(** The pass that the model makes, with [pads] more tokens after the batch's. *)
Lemma first_pass_run pads padding more hs : length padding = default 0 pads -> length more = default 0 pads -> length hs = default 0 pads ->
  wp (drafter 0 (ids ++ padding) (concat (positions_of r <$> batch) ++ more) (concat (st_hid d <$> batch) ++ hs))
    {| dv_cache := caches; dv_context := fresh (pass_context r seqs first_tokens start_context pads) |} (fun o dev => exists rest c1,
      o = outputs ++ rest /\ length rest = default 0 pads /\ dv_cache dev = <[0 := c1]> caches /\ FirstPassed c1 /\
      cx_logits_indices (cx_fields (dv_context dev)) = None).
Proof using Hok Hstart Hc0 DrafterOk0.
  intros Hpad Hmore Hhs. destruct first_tokens_split as [T1 T2].
  assert (Hz : length (zip padding hs) = default 0 pads) by (rewrite length_zip_with; lia).
  assert (Hl0 : layer_of 0 = 0) by (unfold layer_of; pose proof (do_layers cell); by rewrite Z.mod_0_l by lia).
  pose proof (do_layers cell) as Hn. eapply (wp_drafter cell 0 c caches); [by rewrite Hl0|rewrite Hl0; by apply Z.mod_0_l; lia|done|]. rewrite Hl0.
  pose proof (do_batch cell c _ rows _ first_rows_ready (first_batch_rows pads) (zip padding hs) more Hz Hmore) as Hp.
  rewrite (step_positions r seqs (dr_ready _ Hok)) in Hp; [|apply (dr_hist _ Hok)|by intros x Hx; apply first_tokens_ok].
  rewrite <-list_fmap_compose in Hp. change (pr_new ∘ row) with first_tokens in Hp.
  rewrite !fmap_app, T1, T2, fst_zip, snd_zip in Hp by lia.
  eapply wp_mono; [exact Hp|]. intros o dev (rest & -> & Hr & Hst & Hpg & Hx). exists rest, (dv_cache dev). split_and!; try done.
  cbn [dv_context]. rewrite Hx. by destruct pads.
Qed.

Lemma first_pass_ok : 
  wp (run_first_pass ids (concat (positions_of r <$> batch)) (concat (st_hid d <$> batch)))
    (p <| pp_device ::= fun dev => dev <| dv_context := fresh start_context |> |>) (fun o p' => exists c1, AfterFirst o c1 p').
Proof using Hok Hstart Hc0 DrafterOk0.
  destruct first_pass_lengths as (L1 & L2 & L3 & L4). pose proof (dr_ok _ Hok) as Hpok. pose proof Hpok as [_ _ _ _ _ Hpbs Hpv].
  set (p1 := p <| pp_device ::= _ |>). assert (Hp1 : ProposerOk max_len bs K gbs pbs p1) by by apply ProposerOk_device.
  unfold run_first_pass. wp_steps. change (pp_piecewise_bs (id p1)) with (pp_piecewise_bs p).
  change (pp_piecewise_vars (id p1)) with (pp_piecewise_vars p). rewrite Hpbs.
  destruct (first_at_least (Zlen ids) pbs) as [bucket|] eqn:Hb.
  - apply first_at_least_in in Hb as [Hin Hn]. assert (Hne : pbs <> []) by (intros He; rewrite He in Hin; by apply elem_of_nil in Hin).
    destruct (Hpv Hne) as (v & Hv & [(n & V1 & V2 & V3 & Hsizes)]). pose proof Hsizes as Hall. rewrite Forall_forall in Hsizes.
    specialize (Hsizes bucket Hin). unfold Zlen in Hn. rewrite L1 in Hn. set (m := sum_list lens) in *.
    set (bn := Z.to_nat bucket). assert (Hbn : bucket = Z.of_nat bn) by lia.
    apply wp_bind. eapply wp_or_raise; [exact Hv|].
    apply wp_bind, copy_upto_ok; [done|lia|]. apply wp_bind, copy_upto_ok; [unfold Zlen; lia|lia|]. apply wp_bind, copy_upto_ok; [unfold Zlen; lia|lia|].
    apply wp_bind, wp_modify. unfold on_device. apply wp_bind, wp_zoom, wp_modify. apply wp_zoom.
    rewrite L1, L2, L3, Hbn, !upto_buffer by lia.
    assert (Hx : pass_context r seqs first_tokens start_context (Some (bn - m)) =
      start_context <| cx_piecewise_size := Some (Z.of_nat bn) |> <| cx_num_actual_tokens := Some (Zlen ids) |>).
    { destruct first_tokens_split as [T1 _]. unfold pass_context. cbn zeta.
      assert (Hlen : Zlen (concat (first_tokens <$> tagged batch)) = Zlen ids) by (unfold Zlen; by rewrite <-T1, length_fmap).
      rewrite Hlen. assert (Hsum : (Zlen ids + Z.of_nat (bn - m))%Z = Z.of_nat bn) by (unfold Zlen; lia). by rewrite Hsum. }
    pose proof (first_pass_run (Some (bn - m)) (take (bn - m) (drop m (pv_input_ids v))) (take (bn - m) (drop m (pv_positions v)))
      (take (bn - m) (drop m (pv_hidden_states v)))) as Hrun. rewrite Hx in Hrun. cbn [default from_option id] in Hrun.
    eapply wp_mono; [apply Hrun; rewrite length_take, length_drop; lia|].
    intros o dev (rest & c1 & -> & Hr & Hcd & Hf & Hlx). apply wp_ret. exists c1. split_and!; try done.
    + unfold py_upto, Zlen. rewrite L1, py_pos_length by (rewrite length_app; lia). by rewrite <-L4, take_app_length.
    + destruct Hp1 as [P1 P2 P3 P4 P5 P6 P7]. split; try done. intros _. eexists. split; [reflexivity|]. split. exists n. cbn.
      rewrite !length_app, !length_drop. split_and!; [lia|lia|lia|done].
  - unfold on_device. apply wp_zoom.
    pose proof (first_pass_run None [] [] [] eq_refl eq_refl eq_refl) as Hrun. rewrite !app_nil_r in Hrun.
    eapply wp_mono; [exact Hrun|]. intros o dev (rest & c1 & -> & Hr & Hcd & Hf & Hlx). apply length_zero_iff_nil in Hr as ->. rewrite app_nil_r.
    apply wp_ret. exists c1. split_and!; try done; [|by apply ProposerOk_device]. unfold py_upto, Zlen. rewrite L1, <-L4, py_pos_length by lia. by apply take_ge.
Qed.
(* ===== verification/ModelStepFacts.v ===== *)
(** * What a step decodes

    Whatever path a step's pass takes, it gives each row's own cells; with
    greedy sampling a row's tokens are the model's greedy continuation,
    whatever was drafted; and a sampled token passes its own row's filters.
    A second step starts from what the first one left, and goes on with its
    text. *)


From S2P Require Import Scheduler Prelude Output Sequence SpecDecode Arrays AttnContext ModelRunner ModelRunnerFacts.
From S2P Require Import Tensors Attention Moe MLA TorchAttention TorchFacts MoeFacts AttentionFacts MLAFacts MLAStep.
From S2P Require Import StepAttention Passes Proposer ProposerFacts DrafterStep Sampler ModelStep.

(** ** Greedy decoding *)

Section Greedy.
Context {E H : Type}.
Variable cell : list E -> Z * unit -> E * H.
Variable choice : H -> Z.

(** [n] tokens after [t], each the model's choice after the ones before it. *)
Fixpoint greedy_from (es : list E) (t : Z) (n : nat) : list Z :=
  match n with
  | O => []
  | S n' => let c := cell es (t, tt) in choice c.2 :: greedy_from (es ++ [c.1]) (choice c.2) n'
  end.

Definition with_unit (ids : list Z) : list (Z * unit) := (fun t => (t, tt)) <$> ids.

Lemma with_unit_fst ids : (with_unit ids).*1 = ids.
Proof. unfold with_unit. rewrite <-list_fmap_compose. apply list_fmap_id. Qed.
(* ===== verification/MemoryProperties.v ===== *)
(** * Properties of the KV cache's blocks

    The block manager under every run of the scheduler: reference counts,
    sharing by prefix, private slots, and the blocks an idle scheduler has
    back. *)

From S2P Require Import Prelude Output Sequence BlockManager BlockManagerFacts Policy KVBase Scheduler Lifecycle.
From S2P Require Import SchedulerInv SchedulerSteps ScheduleFacts AdmitFacts LaunchFacts ReconcileFacts.
From S2P Require Import SchedulerReach NixlConnector Engine EngineFacts Instances.

Section Properties.
Context `{SeqSettings} `{!SettingsOk} `{SetOrder}.
Context {Q C : Type} `{SchedulingPolicyLaws Q} `{KVConnectorLaws C}.
Variable clock : nat -> Qc.
Local Abbreviation Sch := (Scheduler Q C).

(** C1. In every state the scheduler reaches from its start, by admissions,
    aborts, launched and reconciled steps in any order the engine drives them,
    each block's reference count is the number of block-table entries that name
    it, a block is in the free queue exactly when no table names it, once, and
    the free and the used blocks make up the cache. *)
Theorem reachable_blocks_accounted (c : SchedulerConfig) (q : Q) (conn : option C) p :
  CfgOk c -> cfg_enable_prefix_caching c = enable_prefix_caching -> pol_iter q = [] ->
  rtc (sched_step clock) (new_Scheduler c q conn, []) p ->
  let m := block_manager p.1 in
  (forall j b, blocks m !! j = Some b -> ref_count b = Z.of_nat (total_refs (heap p.1) j)) /\
  (forall j, j ∈ free_block_queue m <-> j < length (blocks m) /\ total_refs (heap p.1) j = 0) /\
  NoDup (free_block_queue m) /\
  length (free_block_queue m) + size (used_block_ids m) = length (blocks m) /\
  (forall i s j, heap p.1 !! i = Some s -> j ∈ block_table s -> j ∈ used_block_ids m /\ j < length (blocks m)).
Proof.
  intros Hc Hcache Hq Hr. pose proof (new_Scheduler_inv c q conn Hc Hcache Hq) as Hstart.
  pose proof (reachable_inv clock (new_Scheduler c q conn, []) p Hstart Hr) as Hp.
  pose proof (mem_inv _ _ (inv_mem _ _ _ Hp)) as Hm. simpl. split_and!.
  - intros j b Hb. by apply (inv_block _ _ Hm).
  - apply (inv_free _ _ Hm).
  - apply (inv_free_nodup _ _ Hm).
  - by apply (blocks_conserved _ _ Hm).
  - intros i s j Hi Hj.
    assert (0 < total_refs (heap p.1) j) as Hpos.
    { rewrite (total_refs_split _ i s) by done. unfold refs_with. apply occ_pos in Hj. lia. }
    split; [by apply (inv_used _ _ Hm) | by apply (inv_dom _ _ Hm)].
Qed.

(** C2. Two sequences whose tables name the same block hold it at the same
    place, and their prompts and outputs agree on every token up to the end of
    that block, with a hash that has no collisions: KV is only shared between
    equal prefixes. *)
Theorem shared_block_same_prefix x run rows i k s t a b j :
  CollisionFree -> Inv (Q := Q) (C := C) x run rows ->
  heap x !! i = Some s -> heap x !! k = Some t -> i <> k ->
  block_table s !! a = Some j -> block_table t !! b = Some j ->
  a = b /\ take (S a * Z.to_nat block_size) (token_ids s) = take (S a * Z.to_nat block_size) (token_ids t) /\
  S a * Z.to_nat block_size <= length (token_ids s).
Proof. intros. edestruct (shared_prefix x run rows i k s t a b j) as (? & ? & ? & _); eauto. Qed.

(** C3. The slots a scheduled sequence computes in a step belong to blocks
    that no other table entry names and no prefix-cache entry can hand out: a
    step writes KV nobody else reads. *)
Theorem scheduled_slots_are_private x rows :
  Inv (Q := Q) (C := C) x (running x) rows ->
  wp (schedule clock) x (fun o x' => forall i s pos, i ∈ scheduled o -> heap x' !! i = Some s ->
    (num_cached_tokens s <= pos < num_cached_tokens s + num_scheduled_tokens s)%Z ->
    exists j b, block_table s !! Z.to_nat (pos / block_size) = Some j /\
      blocks (block_manager x') !! j = Some b /\ b_hash b = (-1)%Z /\
      total_refs (heap x') j = 1 /\
      (forall h, hash_to_block_id (block_manager x') !! h <> Some j)).
Proof.
  intros Hx. wp_call (schedule_spec clock); [exact Hx|]. intros o x' [Hx' Ho] i s pos Hi Hs Hpos.
  assert (exists P, OutputOk P x' o) as [P Hout] by (destruct Ho as [|(_ & _ & ?)]; eauto).
  pose proof (so_sched _ _ _ Hout) as Hall. rewrite Forall_forall in Hall.
  destruct (Hall i Hi) as (s' & Hs' & Hok & _). rewrite Hs in Hs'. injection Hs' as <-.
  by eapply scheduled_slot_private.
Qed.

(** C4. A scheduler that reports itself finished has every block of the cache
    back in its free queue, once, and no request left. *)
Theorem idle_scheduler_has_every_block x rows :
  Inv (Q := Q) (C := C) x (running x) rows -> sch_is_finished x = true ->
  free_block_queue (block_manager x) ≡ₚ seq 0 (length (blocks (block_manager x))) /\
  used_block_ids (block_manager x) = ∅ /\ seqs x = ∅.
Proof. apply idle_all_free. Qed.

End Properties.

(** ** Witnesses, on the run of [Instances] *)

Import Demo.

Lemma reachable_blocks_accounted_witness :
  length (free_block_queue (block_manager scheduler0)) = 6 /\
  length (free_block_queue (block_manager scheduler0)) + size (used_block_ids (block_manager scheduler0)) = 6.
Proof.
  split; [reflexivity|].
  apply (reachable_blocks_accounted clock cfg Fcfs.init None (scheduler0, [])).
  - apply cfg_ok.
  - reflexivity.
  - reflexivity.
  - apply rtc_refl.
Defined.

Lemma shared_block_same_prefix_witness :
  block_table <$> heap scheduler6 !! 1 = Some [2; 3] /\
  block_table <$> heap scheduler6 !! 2 = Some [2; 4] /\
  forall s t, heap scheduler6 !! 1 = Some s -> heap scheduler6 !! 2 = Some t ->
  take 16 (token_ids s) = take 16 (token_ids t).
Proof.
  assert (block_table <$> heap scheduler6 !! 1 = Some [2; 3]) as Hs by (vm_compute; reflexivity).
  assert (block_table <$> heap scheduler6 !! 2 = Some [2; 4]) as Ht by (vm_compute; reflexivity).
  split; [exact Hs|]. split; [exact Ht|]. intros s t Es Et. rewrite Es in Hs. rewrite Et in Ht.
  simpl in Hs, Ht. injection Hs as Hs. injection Ht as Ht.
  refine (proj1 (proj2 (shared_block_same_prefix scheduler6 (running scheduler6) rows6 1 2 s t 0 0 2
    _ _ Es Et _ _ _))).
  - exact collision_free.
  - exact scheduler6_inv.
  - done.
  - by rewrite Hs.
  - by rewrite Ht.
Defined.

Lemma scheduled_slots_are_private_witness :
  wp (schedule clock) scheduler2 (fun o x' => scheduled o = [0; 1] /\
    forall i s pos, i ∈ scheduled o -> heap x' !! i = Some s ->
    (num_cached_tokens s <= pos < num_cached_tokens s + num_scheduled_tokens s)%Z ->
    exists j b, block_table s !! Z.to_nat (pos / 16) = Some j /\
      blocks (block_manager x') !! j = Some b /\ b_hash b = (-1)%Z /\
      total_refs (heap x') j = 1 /\
      (forall h, hash_to_block_id (block_manager x') !! h <> Some j)).
Proof.
  pose proof (scheduled_slots_are_private clock scheduler2 [] scheduler2_inv) as Hs.
  assert (match (schedule clock scheduler2).1 with inr o => scheduled o = [0; 1] | inl _ => False end) as Hn
    by (vm_compute; reflexivity).
  unfold wp in *. destruct (schedule clock scheduler2) as [[e|o] x']; [destruct Hs | split; [exact Hn | exact Hs]].
Defined.

Lemma idle_scheduler_has_every_block_witness :
  sch_is_finished scheduler0 = true /\
  free_block_queue (block_manager scheduler0) ≡ₚ [0; 1; 2; 3; 4; 5].
Proof.
  split; [reflexivity|].
  apply (idle_scheduler_has_every_block scheduler0 []); [|reflexivity].
  exact (ei_sched _ _ engine0_inv).
Defined.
****************
### What you are asked to do
From the first line of the listing above through the line that contains "o = outputs", set down each line without alteration, and nothing else.

### Answer box
(** The pass that the model makes, with [pads] more tokens after the batch's. *)
Lemma first_pass_run pads padding more hs : length padding = default 0 pads -> length more = default 0 pads -> length hs = default 0 pads ->
  wp (drafter 0 (ids ++ padding) (concat (positions_of r <$> batch) ++ more) (concat (st_hid d <$> batch) ++ hs))
    {| dv_cache := caches; dv_context := fresh (pass_context r seqs first_tokens start_context pads) |} (fun o dev => exists rest c1,
      o = outputs ++ rest /\ length rest = default 0 pads /\ dv_cache dev = <[0 := c1]> caches /\ FirstPassed c1 /\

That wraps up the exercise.